My point here is not to exhaustively catalog different traditions or definitions of power.** I want to instead characterize the most basic definition of power, the one we often fall back on in a pinch, and the one that comes from the granddaddy of Sociological definition, Max Weber himself. Weber defined power, in Economy and Society as: “the probability that one actor in a social relationship will get be in a position to carry out his own will despite resistance.” (53) In other words, Triangle Man has more power than Particle Man because when they get in a fight, odds are, Triangle Man wins.*** Stephen Lukes, in a fantastic essay refers to this as type 1 power, contrasting it with more subtle forms of power like choosing the ground on which battles are fought, or being able to alter the interests of the other party.
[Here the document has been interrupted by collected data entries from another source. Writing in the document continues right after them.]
(* ===== verification/TaxRuns.v ===== *)
(** * The collection of a period

    What one call leaves behind, case by case; the run of a period as the sequence of
    its collections; the rules of [tax_records] under every interleaving of requests,
    the monthly worker and the rest of the bank; a tax that is collected stays
    collected; who may start a collection; and what the query leaves out. *)

From Stdlib Require Import SpecFloat Lqa.
From S2P Require Import Prelude Numeric Domain Tables Store StoreFacts OrderRepo Market FundsManager FundsFacts.
From S2P Require Import FundsTransfers GoMath AccountRepo OtcRepo OtcSaga OtcFacts OtcSagaFacts CardNumbers Cards CardHandlers Tax TaxFacts.
From stdpp Require Import list sorting relations.
#[local] Open Scope string_scope.
#[local] Open Scope Z_scope.

Section runs.
Context `{DL : decimal.Laws} `{TS : TaxServer}.
#[local] Abbreviation val := decimal.val.

(** ** One tax *)

(** The record an attempt leaves. *)
Definition recorded (p : UserAccountProfit) (start end_ : Z) (st : TaxStatus) (paid remaining : Z) (r : taxRecord) : Prop :=
  tax_key r = (up_UserID p, up_AccountID p, start, end_) /\ tr_AmountRSD r = to_units (val (up_TaxRSD p)) /\
  tr_Status r = st /\ tr_Paid r = bool_decide (st = TaxStatusCollected) /\
  tr_PaidAmountRSD r = paid /\ tr_RemainingDebtRSD r = remaining.

(** The money of a status: [b] was paid before, [c] is paid now. What is still owed is
    taken from the account as [charge] says, and the state gets the counterpart. *)
Definition money (p : UserAccountProfit) (state : Z) (rates : list ExchangeRate) (b : Q) (st : TaxStatus) (c : decimal.t)
    (d d' : DB) : Prop :=
  exists ra owed native, d_racun d !! up_AccountID p = Some ra /\ is_Some (d_racun d !! state) /\
    (val owed == val (up_TaxRSD p) - b)%Q /\ charge rates owed ra st native c /\
    match st with
    | TaxStatusUnpaid => same_money d d'
    | _ => moved (up_AccountID p) state (decimal.sql_arg native) (decimal.sql_arg c) d d'
    end.

Definition paid_after (p : UserAccountProfit) (b : Q) (st : TaxStatus) (c : decimal.t) : Z :=
  match st with TaxStatusCollected => to_units (val (up_TaxRSD p)) | TaxStatusUnpaid => to_units b | _ => to_units (b + val c) end.

Definition remaining_after (p : UserAccountProfit) (b : Q) (st : TaxStatus) (c : decimal.t) : Z :=
  match st with
  | TaxStatusCollected => 0
  | _ => Z.max 0 (to_units (val (up_TaxRSD p) - b - val c))
  end.

(** Everything [collectOne] may do. *)
Definition collect_post (p : UserAccountProfit) (start end_ state : Z) (rates : list ExchangeRate)
    (r : result (Outcome * decimal.t)) (d d' : DB) : Prop :=
  let key := (up_UserID p, up_AccountID p, start, end_) in
  let b := units (paid_before key d) in
  match r with
  | Err _ => d' = d
  | Ok (Already, c) => c = decimal.Zero /\ (val (up_TaxRSD p) <= b)%Q /\ left_alone key d d'
  | Ok (Final st, c) =>
      (b < val (up_TaxRSD p))%Q /\ tax_frame d d' /\ money p state rates b st c d d' /\
      exists id r', place key id d /\ tax_records d' = <[id := r']> (tax_records d) /\
        recorded p start end_ st (paid_after p b st c) (remaining_after p b st c) r' /\ continues start d (find_tax key d) r'
  end.

Lemma with_payment_key st paid a m r : tax_key (with_payment st paid a m r) = tax_key r.
Proof. by destruct r. Qed.

Lemma continues_payment start d old st paid a m r :
  continues start d old r -> continues start d old (with_payment st paid a m r).
Proof. by destruct old as [[i r0]|]. Qed.

Lemma to_units_clamped x : to_units (val (clamped x)) = Z.max 0 (to_units (val x)).
Proof.
  unfold clamped. assert (E0 : to_units (val decimal.Zero) = 0) by by rewrite decimal.val_Zero.
  destruct (decimal.LessThan x decimal.Zero) eqn:E.
  - apply decimal.LessThan_spec in E. rewrite decimal.val_Zero in E.
    assert (to_units (val x) <= 0); [|lia]. rewrite <- E0, decimal.val_Zero. apply to_units_mono. lra.
  - apply decimal.LessThan_false in E. assert (0 <= to_units (val x)); [|lia].
    rewrite <- E0. by apply to_units_mono.
Qed.

(** The status decides the last write. *)
Lemma settled_ok p start end_ b paid st c r r' :
  attempted p start end_ b r -> (val paid == units b)%Q ->
  st = TaxStatusCollected /\ (val c == val (up_TaxRSD p) - val paid)%Q \/ st = TaxStatusPartial ->
  settled st (decimal.Add paid c) (clamped (decimal.Sub (up_TaxRSD p) (decimal.Add paid c))) r = Some r' ->
  recorded p start end_ st (paid_after p (units b) st c) (remaining_after p (units b) st c) r'.
Proof.
  intros (Hk & Ha & _) Hp Hst H. destruct Hst as [[-> Hc]| ->]; cbn in H.
  - apply bind_Some in H as (a & Hs & [= <-]). apply store_fixed in Hs. split_and!; try done.
    cbn. rewrite Hs. apply to_units_proper. rewrite decimal.val_Add, Hc. lra.
  - apply bind_Some in H as (a & Hs & H). apply bind_Some in H as (m & Hm & [= <-]).
    apply store_fixed in Hs, Hm. split_and!; try done; cbn.
    + rewrite Hs. apply to_units_proper. rewrite decimal.val_Add, Hp. reflexivity.
    + rewrite Hm, to_units_clamped. f_equal. apply to_units_proper. rewrite decimal.val_Sub, decimal.val_Add, Hp. lra.
Qed.
(** What the account receives when the fund pays only [actualNetRSD]. *)
Definition actual_credit (netRSD actualNetRSD : float64) (p : payout) : float64 :=
  if f64_ltb actualNetRSD netRSD then
    match py_treasuries p with
    | Some _ => if f64_ltb f64_zero (py_rate p) then f64_div actualNetRSD (py_rate p) else actualNetRSD
    | None => actualNetRSD
    end
  else py_credit p.

(** The locked row of the fund: account, manager and cash. *)
Definition locked_fund (fundID : Z) (d : DB) : Z * Z * float64 :=
  match investment_funds d !! fundID with
  | Some f => (default 0 (if_AccountID f), if_ManagerID f, scan_cents (liquid fundID d))
  | None => (0, 0, f64_zero)
  end.

(** The withdrawal of [withdrawRSD], of which the investor receives [netRSD]. *)
Definition withdraw_tx (fundID userID accountID posID : Z) (invested withdrawRSD netRSD : float64) (withdrawAll : bool)
    (p : payout) (details : option FundDetails) : M unit :=
  Transaction (
    fund ← sql_read (locked_fund fundID);
    let '(fundAccountID, managerID, liquidAssets) := fund in
    cash ← raise_cash fundID fundAccountID managerID details withdrawAll netRSD liquidAssets;
    let actualNetRSD := if f64_ltb cash netRSD then cash else netRSD in
    DeductLiquidAssets fundID actualNetRSD ;;
    withdraw_money accountID fundAccountID actualNetRSD (actual_credit netRSD actualNetRSD p) (py_treasuries p) ;;
    shrink_position posID (f64_sub invested withdrawRSD) ;;
    record_fund_transaction fundID userID withdrawRSD false).

Definition withdraw_amount (req : withdrawRequest) (invested : float64) : float64 :=
  if wr_WithdrawAll req || f64_leb (wr_AmountRSD req) f64_zero then invested else wr_AmountRSD req.

(** The fee of a withdrawal: none for supervisors. *)
Definition withdraw_fee (supervisor : bool) (withdrawRSD : float64) : float64 :=
  f64_mul withdrawRSD (if supervisor then f64_zero else fundWithdrawalCommissionRate).

Definition withdraw_from (supervisor : bool) (fundID userID accountID : Z) (req : withdrawRequest) : M (Z * FundReply) :=
  pos ← try (sql_read (position_of fundID userID));
  match pos with
  | Ok (Some (posID, pos)) =>
      let invested := scan_invested (fp_InvestedRSD pos) in
      let withdrawRSD := withdraw_amount req invested in
      if f64_ltb invested withdrawRSD then mret (refused 400)
      else
        let commission := withdraw_fee supervisor withdrawRSD in
        let netRSD := f64_sub withdrawRSD commission in
        oznaka ← account_oznaka accountID;
        quote ← withdraw_quote supervisor oznaka netRSD;
        match quote with
        | inl code => mret (refused code)
        | inr p =>
            details ← try (GetFundDetails spreadRate fundID);
            r ← try (withdraw_tx fundID userID accountID posID invested withdrawRSD netRSD (wr_WithdrawAll req) p
                       (match details with Ok det => Some det | Err _ => None end));
            mret (match r with
                  | Ok _ => (200, Withdrawn withdrawRSD netRSD commission (py_credit p) oznaka)
                  | Err _ => refused 500
                  end)
        end
  | _ => mret (refused 404)
  end.

Definition withdraw (claims : AccessClaims) (fundID : Z) (body : option withdrawRequest) : M (Z * FundReply) :=
  if fundID <=? 0 then mret (refused 400)
  else
    match ParseInt (cl_Subject claims) with
    | (_, false) => mret (refused 500)
    | (callerID, true) =>
        match body with
        | None => mret (refused 400)
        | Some req =>
            match parse_account (wr_AccountID req) with
            | None => mret (refused 400)
            | Some accountID =>
                withdraw_from (isSupervisor claims) fundID (investor claims callerID) accountID req
            end
        end
    end.

(** *** POST /bank/funds/{id}/sell/{ticker} *)

Definition sell_tx (fundID : Z) (sec : FundSecurity) (proceeds : float64) : M unit :=
  Transaction (
    sql (drop_security fundID (fu_ListingID sec) (fun _ => true)) ;;
    AddLiquidAssets fundID proceeds ;;
    meta ← try (sql_read (locked_fund fundID));
    let '(fundAccountID, managerID, _) := match meta with Ok m => m | Err _ => (0, 0, f64_zero) end in
    exec_fund_account fundAccountID (add_stanje (arg proceeds)) ;;
    book_sale managerID fundAccountID (fu_ListingID sec) fundID (fu_Quantity sec)).

Definition find_security (ticker : string) (details : FundDetails) : option FundSecurityDetail :=
  List.find (fun sec => EqualFold (fx_Ticker sec) ticker) (fe_Securities details).

Definition sellSecurity (claims : AccessClaims) (fundID : Z) (ticker : string) : M (Z * FundReply) :=
  if (fundID <=? 0) || String.eqb ticker EmptyString then mret (refused 400)
  else if negb (isSupervisor claims) then mret (refused 403)
  else
    details ← try (GetFundDetails spreadRate fundID);
    match details with
    | Err _ => mret (refused 404)
    | Ok details =>
        match find_security ticker details with
        | None => mret (refused 404)
        | Some sec =>
            let price := fx_CurrentPriceRSD sec in
            let quantity := fu_Quantity (fx_Security sec) in
            if f64_leb price f64_zero || f64_leb quantity f64_zero then mret (refused 400)
            else
              let proceeds := f64_mul quantity price in
              r ← try (sell_tx fundID (fx_Security sec) proceeds);
              mret (match r with
                    | Ok _ => (200, SecuritySold ticker quantity proceeds price)
                    | Err _ => refused 500
                    end)
        end
    end.

(** *** GET /bank/funds *)

(** The rows of the manager, each with its [liquid_assets]. *)
Fixpoint managed_funds (funds : list (Z * investmentFundModel * float64)) : M (list fundForManager) :=
  match funds with
  | [] => mret []
  | (id, f, cash) :: funds' =>
      details ← try (GetFundDetails spreadRate id);
      let '(value, liquidity) := match details with
                                 | Ok det => (fe_FundValueRSD det, iv_LiquidAssets (fe_Fund det))
                                 | Err _ => (cash, cash)
                                 end in
      rest ← managed_funds funds';
      mret (mkFundForManager id (if_Name f) (if_Description f) value liquidity :: rest)
  end.

Definition client_fund (pos : fundPositionModel) (f : investmentFundModel) (totalFundInvested fundValueRSD : float64)
    : fundForClient :=
  let invested := scan_invested (fp_InvestedRSD pos) in
  let '(percent, share) :=
    if f64_ltb f64_zero totalFundInvested
    then (f64_mul (f64_div invested totalFundInvested) (f64_of_Z 100),
          f64_mul (f64_div invested totalFundInvested) fundValueRSD)
    else (f64_zero, invested) in
  mkFundForClient (fp_FundID pos) (if_Name f) (if_Description f) fundValueRSD percent share (f64_sub share invested) invested.

Fixpoint client_funds (positions : list fundPositionModel) : M (list fundForClient) :=
  match positions with
  | [] => mret []
  | pos :: positions' =>
      fund ← try (sql_read (fun d => investment_funds d !! fp_FundID pos));
      match fund with
      | Ok (Some f) =>
          total ← try (GetTotalInvested (fp_FundID pos));
          let total := match total with Ok t => t | Err _ => f64_zero end in
          details ← try (GetFundDetails spreadRate (fp_FundID pos));
          let value := match details with Ok det => fe_FundValueRSD det | Err _ => total end in
          rest ← client_funds positions';
          mret (client_fund pos f total value :: rest)
      | _ => client_funds positions'
      end
  end.
(** The cash a withdrawal finds: enough, or with what the sales raised for the shortage,
    all but a cent of it unless everything is withdrawn. *)
Definition cash_found (fundID fundAccountID managerID : Z) (details : option FundDetails) (withdrawAll : bool)
    (netRSD cash found : float64) (d d' : DB) : Prop :=
  if f64_ltb cash netRSD then
    exists det rest, details = Some det /\ fe_Securities det <> [] /\
      let shortage := f64_sub netRSD cash in
      let total := foldl (fun t sec => f64_add t (f64_mul (fu_Quantity (fx_Security sec)) (effectiveUnitPrice sec))) f64_zero
                     (fe_Securities det) in
      sales fundID fundAccountID managerID total shortage (fe_Securities det) (cash, shortage) (found, rest) d d' /\
      (withdrawAll = true \/ f64_ltb (f64_lit 1 2) rest = false)
  else found = cash /\ d' = d.

Lemma raise_cash_ok fundID fundAccountID managerID details withdrawAll netRSD cash e w c w' :
  w_depth w <> O ->
  raise_cash fundID fundAccountID managerID details withdrawAll netRSD cash e w = (Ok c, w') ->
  cash_found fundID fundAccountID managerID details withdrawAll netRSD cash c (w_db w) (w_db w').
Proof.
  unfold raise_cash, cash_found. intros Hd H. destruct (f64_ltb cash netRSD); [|by injection H as <- <-].
  destruct details as [[f v p [|s secs]]|]; [discriminate| |discriminate]. cbv zeta in H. cbn [fe_Securities] in H.
  apply bind_ok in H as ([c1 n1] & w1 & H1 & H). cbn [snd fst] in H. destruct (_ && _) eqn:Er; [discriminate|]. injection H as <- <-.
  eexists _, n1. split; [done|]. split; [done|]. cbv zeta. split; [by eapply liquidate_ok in H1|].
  apply andb_false_iff in Er as [Er|Er%negb_false_iff]; [by right|by left].
Qed.

(** ** A withdrawal *)

Definition withdraw_legs (accountID fundAccountID : Z) (netRSD credit : float64) (treasuries : option (Z * Z)) : list (Z * Q) :=
  match treasuries with
  | Some (treasuryRSDID, treasuryFXID) =>
      fund_leg fundAccountID (- arg netRSD) ++
        [(treasuryRSDID, arg netRSD); (treasuryFXID, (- arg credit)%Q); (accountID, arg credit)]
  | None => fund_leg fundAccountID (- arg netRSD) ++ [(accountID, arg credit)]
  end%list.

Definition withdraw_rows (accountID fundAccountID : Z) (netRSD credit : float64) (treasuries : option (Z * Z)) : list transakcija :=
  match treasuries with
  | Some (treasuryRSDID, treasuryFXID) =>
      fx_rows [(fundAccountID, netRSD); (treasuryRSDID, netRSD); (treasuryFXID, credit); (accountID, credit)]
  | None => (if 0 <? fundAccountID then ledger [(fundAccountID, ISPLATA, arg netRSD)] else []) ++
            ledger [(accountID, UPLATA, arg credit)]
  end%list.

Lemma books_withdraw accountID fundAccountID netRSD credit t :
  books (withdraw_money accountID fundAccountID netRSD credit t) (withdraw_legs accountID fundAccountID netRSD credit t)
    (withdraw_rows accountID fundAccountID netRSD credit t).
Proof.
  unfold withdraw_money, withdraw_legs, withdraw_rows. destruct t as [[tr tf]|].
  - apply books_now; [apply time_now_ok|]. apply (books_bind _ _ _ _ [] _ (books_fund_sub _ _)).
    apply (books_bind _ _ [_] _ [] _ (books_add _ _)), (books_bind _ _ [_] _ [] _ (books_sub _ _)),
      (books_bind _ _ [_] [] [] _ (books_add _ _)), books_fx.
  - apply (books_bind _ _ _ _ [] _ (books_fund_sub _ _)), (books_bind _ _ [_] [] [] _ (books_add _ _)).
    refine (books_bind _ _ [] [] _ _ _ (books_ledger [_])). destruct (0 <? fundAccountID); [apply books_ledger|apply books_nil].
Qed.

(** The position after a withdrawal: gone, or what is left of it. *)
Definition shrunk (posID : Z) (remaining : float64) (d : DB) : DB :=
  if f64_leb remaining (f64_lit 1 3) then set_positions (delete posID (fund_positions d)) d
  else set_positions (alter (with_invested (to_units (arg remaining))) posID (fund_positions d)) d.

Lemma set_positions_same d : set_positions (fund_positions d) d = d.
Proof. unfold set_positions, fund_positions, fund_db, set_fund_db, set_bank. destruct d as [????????????? [????????? []] ?]. done. Qed.

Lemma shrink_position_ok posID remaining e w w' :
  shrink_position posID remaining e w = (Ok tt, w') -> w_db w' = shrunk posID remaining (w_db w).
Proof.
  unfold shrink_position, shrunk. destruct (f64_leb _ _); intros (d & H & -> & _)%sql_ok; cbn [w_db next_step set_db].
  - by injection H as <-.
  - unfold update_position in H. destruct (fund_positions (w_db w) !! posID) as [p|] eqn:Ep.
    + destruct (store_invested _) as [v|] eqn:Ev; [|discriminate]. injection H as <-. apply store_invested_Some in Ev as ->.
      f_equal. apply map_eq. intros i. destruct (decide (i = posID)) as [->|].
      * by rewrite lookup_insert_eq, lookup_alter_eq, Ep.
      * by rewrite lookup_insert_ne, lookup_alter_ne.
    + injection H as <-. rewrite alter_id'; [by rewrite set_positions_same|]. congruence.
Qed.
(* ===== verification/FundBooks.v ===== *)
(** * What investors can rely on

    An investment or a withdrawal is refused and changes nothing, or is booked as the
    statements say, at the rate of its case; one that fits is not refused on a database
    that works.  Over any number of requests the account of a fund that has one holds
    what the fund's record says it has, as long as no request names it, and whatever
    accounts are named positions stay unique and nobody owes a fund.  At the end of the
    file a concrete fund, to which the theorems are applied. *)

From S2P Require Import Prelude Numeric DecimalModel Domain Tables Store StoreFacts OrderRepo OrderRepoFacts Market FundsManager FundsFacts.
From S2P Require Import FundsSafety FundsTransfers Scenario Actuaries Engine InterbankExecutor GoMath AccountRepo PaymentRepo PaymentFacts OtcRepo Cards CardHandlers.
From S2P Require Import Tax TaxFacts InvestmentFunds FundFacts.
From stdpp Require Import list relations pretty.
From Stdlib Require Import Lqa SpecFloat.
#[local] Open Scope string_scope.
#[local] Open Scope Z_scope.

(** ** Postings on one account *)

Lemma post_legs_app l1 l2 t : post_legs (l1 ++ l2)%list t = post_legs l2 (post_legs l1 t).
Proof. unfold post_legs. by rewrite foldl_app. Qed.
(** C40: A holder's dividend is a quarter of the yearly one on his shares at the ask
    price (the last price where there is none): all of it is paid to an employee, 85
    percent to a client, the other 15 being the tax that is recorded in dinars.  It goes
    to the account of his order if that is active; only otherwise to an active account
    of his in the currency of the listing; and only if he has none, converted at the
    quoted middle rate (to 0 if there is no rate), to one in dinars.  Nothing is paid only if he has none of these,
    the account cannot hold the credit, or a statement was lost; and a payment goes
    unrecorded only if the row does not fit its columns or a statement was lost. *)
Theorem pay_holder_spec listing h dividendYield today e w r w' :
  payHolder spreadRate listing h dividendYield today e w = (r, w') ->
  let price := if f64_leb (dv_Ask listing) f64_zero then dv_Price listing else dv_Ask listing in
  let gross := f64_mul (f64_mul (f64_of_Z (dh_NetShares h)) price) (f64_div dividendYield (f64_of_Z 4)) in
  let net := if dh_IsClient h then f64_mul gross (f64_lit 85 2) else gross in
  let tax := if dh_IsClient h then f64_mul gross (f64_lit 15 2) else f64_zero in
  let lost := w_aborted w = true \/ exists n, env_fault e n = true in
  r = Ok tt /\
  ((payee e lost h listing net (w_db w) None /\ w_db w' = w_db w) \/
   exists accountID currency creditNet taxRSD,
     payee e lost h listing net (w_db w) (Some (accountID, currency, creditNet)) /\ converted e (dv_Currency listing) tax taxRSD /\
     let paid := booked [(accountID, arg creditNet)] [] (w_db w) in
     ((lost \/ too_much accountID creditNet (w_db w)) /\ w_db w' = w_db w \/
      (lost \/ payout_of listing h gross taxRSD accountID currency creditNet today = None) /\ w_db w' = paid \/
      exists row, payout_of listing h gross taxRSD accountID currency creditNet today = Some row /\
        w_db w' = set_payouts (payouts paid ++ [row])%list paid)).
Proof.
  unfold payHolder. cbv zeta. fold (listing_price listing). fold (failing e w). intros H.
  apply bind_cases in H as [(taxRSD & w1 & H1 & H)|(er & -> & H1)]; pose proof (toRSD_calm _ _ _ _ _ _ H1) as F1;
    apply toRSD_ok in H1 as (E1 & y & [= <-] & Htax).
  apply bind_cases in H as [([[accountID currency] creditNet] & w2 & H2 & H)|(er & -> & H2)];
    pose proof (findCreditAccount_calm _ _ _ _ _ _ _ H2) as F2;
    apply findCreditAccount_ok in H2 as (E2 & a & c & n & [= <- <- <-] & Hp).
  apply (payee_mono _ _ _ _ _ _ _ _ F1) in Hp. rewrite E1 in Hp, E2. destruct (Z.eqb_spec accountID 0) as [->|Hn];
    [injection H as <- <-; split; [done|left]; by split|].
  apply try_bind in H as (ru & w3 & H3 & H). destruct ru as [[]|er].
  2: { injection H as <- <-. split; [done|]. right. exists accountID, currency, creditNet, taxRSD. split_and!; [done..|left].
       apply exec_racun_refused in H3 as [E3 Hr]. rewrite E2 in *. split; [|done]. destruct Hr as [Hf|Hr]; [left; auto|by right]. }
  pose proof (exec_racun_calm_ok _ _ _ _ _ H3) as F3.
  apply books_add in H3. apply try_bind in H as (rc & w4 & H4 & [= <- <-]). split; [done|]. right.
  exists accountID, currency, creditNet, taxRSD. split_and!; [done..|right]. rewrite E2 in H3. unfold payoutRepo_Create, sql in H4.
  fold (payout_of listing h (gross_of (f64_of_Z (dh_NetShares h)) (listing_price listing) dividendYield) taxRSD accountID currency creditNet today) in H4.
  unfold gross_of in H4.
  destruct (w_aborted w3) eqn:A3; [injection H4 as _ <-; left; split; [left; apply F1, F2, F3; by left|done]|].
  destruct (env_fault e (w_step w3)) eqn:Ef; [injection H4 as _ <-; left; split; [left; right; by eexists|done]|].
  destruct (payout_of _ _ _ _ _ _ _ _) as [row|] eqn:Er; injection H4 as _ <-.
  - right. exists row. split; [done|]. cbn. by rewrite H3.
  - left. by split; [right|].
Qed.
End payment.

(** ** A quarter of a bank

    Client 7 bought ten shares, employee 5 twenty; fund 1 has ten shares, and client 8
    is its only investor.  31 March 1970 was a Tuesday. *)

Module dividend_bank.
#[local] Existing Instance decimal_model.lib.

Definition stock : dividendListingRow :=
  mkDividendListing 1 "AAPL" (f64_of_Z 21) (f64_of_Z 20) (Some (f64_lit 4 2)) "USD".
#[local] Instance listings : DividendListings := fun _ => [stock].

Definition racuni : gmap Z racun :=
list_to_map
  [(10, mkRacun "100" 7 "USD" LICNI AKTIVAN 100000 0 scenario.no_info);
   (12, mkRacun "120" 8 "RSD" LICNI AKTIVAN 0 0 scenario.no_info);
   (15, mkRacun "150" 5 "RSD" LICNI AKTIVAN 0 0 scenario.no_info);
   (20, mkRacun "666000122200000012" 2 "RSD" POSLOVNI AKTIVAN 30000 0 scenario.no_info)].

Definition order (user account quantity : Z) (client : bool) (dir : OrderDirection) : orderModel :=
  mkOrderModel user account 1 OrderTypeMarket dir quantity 1 None None OrderStatusDone None true 0 false false false client None 10.

Definition nalozi : gmap Z orderModel :=
list_to_map
  [(1, order 7 10 15 true OrderDirectionBuy); (2, order 7 10 5 true OrderDirectionSell);
   (3, order 5 99 20 false OrderDirectionBuy)].

Definition db1 : DB :=
  mkDB racuni [] nalozi [] [] [] ∅ [] {[1 := 30000]} {[(1, 1) := mkFundSecurity 10000000 2000000]} ∅ ∅ ∅
    (mkBankDB ∅ ∅ ∅ ∅ ∅ ∅ ∅ ∅ ∅
       (mkFundDB {[1 := mkFundModel "Fond" "" 0 (Some 20) 6 0]} {[1 := mkFundPosition 1 8 12 50000000]} [] []))
    otc_empty.
Definition w1 : World := scenario.at_db db1.
Definition e1 : Env := scenario.quiet.

Definition noon (y m d : Z) : Z := 86400 * of_date y m d + 43200.
Definition first := runIfDue scenario.rate (noon 1970 2 31) e1 w1.
Definition again := runIfDue scenario.rate (noon 1970 2 31) e1 first.2.
Definition early := runIfDue scenario.rate (noon 1970 2 30) e1 w1.

Definition balance (id : Z) (w : World) : option Z := r_stanje_racuna <$> d_racun (w_db w) !! id.
Definition paid (w : World) : list (Z * Z * Z * string) :=
  (fun p => (dp_UserID p, dp_Quantity p, dp_NetAmount p, dp_Currency p)) <$> payouts (w_db w).

(** The investor of the fund gets 85 percent of half its dividend; the withheld tax
    stays with the fund. *)
Example the_quarter_is_paid :
  paid first.2 = [(5, 20, 431000000, "RSD"); (7, 10, 1700000, "USD"); (8, 10, 91587500, "RSD")] /\
  (balance 10 first.2, balance 15 first.2, balance 12 first.2, balance 20 first.2) =
    (Some 100170, Some 43100, Some 9159, Some 31616) /\
  d_liquid_assets (w_db first.2) !! 1 = Some 31616 /\
  (paid again.2, balance 20 again.2) = (paid first.2, Some 31616) /\ paid early.2 = [].
Proof. vm_compute. done. Qed.

(** Two orders of one user from two accounts, and a sale: subtracted from each. *)
Definition split_orders : gmap Z orderModel :=
list_to_map
  [(1, order 7 10 10 true OrderDirectionBuy); (2, order 7 11 10 true OrderDirectionBuy); (3, order 7 10 10 true OrderDirectionSell)].
Example sold_twice : holders 1 (set_orders split_orders db1) = [].
Proof. vm_compute. done. Qed.

(** The record of the payments fails: the next tick of the day pays again. *)
Definition forgetful (k : nat) : Env :=
  {| env_fault i := bool_decide (i = k); env_listing := env_listing e1; env_daily_change := env_daily_change e1;
     env_mid_rates := env_mid_rates e1; env_market_status := env_market_status e1; env_rand := env_rand e1;
     env_rand_float := env_rand_float e1; env_now := env_now e1; env_ctx_done := env_ctx_done e1;
     env_row_choice := env_row_choice e1; env_price_tick := env_price_tick e1; env_interference := env_interference e1;
     env_json := env_json e1; env_ticker := env_ticker e1; env_uuid := env_uuid e1; env_peer := env_peer e1;
     env_listing_row := env_listing_row e1 |}.
Definition only_client : World := scenario.at_db (set_fund_securities ∅ (set_orders {[1 := order 7 10 15 true OrderDirectionBuy]} db1)).
Definition unrecorded := runIfDue scenario.rate (noon 1970 2 31) (forgetful 8) only_client.
Definition repeated := runIfDue scenario.rate (noon 1970 2 31 + 43199) e1 unrecorded.2.
Example paid_again :
  (paid unrecorded.2, balance 10 unrecorded.2) = ([], Some 100255) /\ balance 10 repeated.2 = Some 100510.
Proof. vm_compute. done. Qed.

(** ** The theorems, applied *)

Lemma one_dividend_day_per_quarter_witness :
  0 <= 11 <= 11 /\ isLastBusinessDayOfQuarterEnd (noon 2023 11 29) = true /\
  exists day, forall t, nth_month 2023 11 <= truncate_day t < nth_month 2023 12 ->
    isLastBusinessDayOfQuarterEnd t = true <-> truncate_day t = day.
Proof.
  split; [lia|]. split; [by vm_compute|].
  destruct (one_dividend_day_per_quarter 2023 11 ltac:(lia)) as (day & _ & _ & _ & H). by exists day.
Defined.

Lemma dividends_paid_once_witness :
  length (settled_on 1 (of_date 1970 2 31) (w_db first.2)) = 3%nat /\ w_db again.2 = w_db first.2.
Proof.
  split; [by vm_compute|].
  destruct (dividends_paid_once scenario.rate first.2 first.2 (noon 1970 2 31) e1 again.1 again.2 (rtc_refl _ _) (surjective_pairing _)) as [_ K].
  apply K. clear K.
  intros n l ->%list_elem_of_singleton.
  assert (E : length (settled_on (dv_ID stock) (truncate_day (noon 1970 2 31)) (w_db first.2)) = 3%nat) by (by vm_compute).
  intros H. apply (f_equal length) in H. rewrite E in H. discriminate H.
Defined.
Rather than simply referring to this model of power by the dry label “type 1”, I propose we call it something sillier: the Dragon Ball Z model of power. In this model, power is something possessed (an actor has power), quantifiable (a “probability”), and fairly generic. So, in the above clip, we can see that Goku has a power level over 9000, a clearly impressive amount of power. I think by naming this model, and associating it with some hilarious images, we can begin to more easily catalog its assumptions and weaknesses. For example, the context of DBZ power is very straightforward – two individuals battling physically. But what happens when outcomes, parties, and means are more uncertain? In many interactions, multiple parties with multiple relationships and multiple, often conflicting, goals are interacting. What does power mean in that context? Etc. More basically, what happens when we relax the assumption that interests are straightforward, unchanging, and fixed in advance?

But for the moment, I just want us to acknowledge what we mean when we talk about power. And most of the time, we mean simply that someone is better able to get what they want than someone else – in other words, that their power level is over 9000!

* The snarky high-school physics student in me says, “Work over time, duh!” You should have seen me laughing reading about how Bourdieu defines fields and thinking about abstract algebra (hint: Bourdieu does not need an additive identity…).
** Lukes, who I will discuss below, does the best job of this so far, that I know of. Go read the first chapter! Though, and this is not clear, I would argue that Lukes’ scheme still can’t encompass Foucauldian diffuse power as acting on other people’s actions, etc.
*** I am being a little unfair to Weber. A more subtle reading of this definition would allow for more of the nuances that Lukes discusses. But I think the way we usually use Weber’s definition is the way I am talking about – the judge is more powerful than the defendant, because the judge can make sure he gets what he wants most of the time, etc.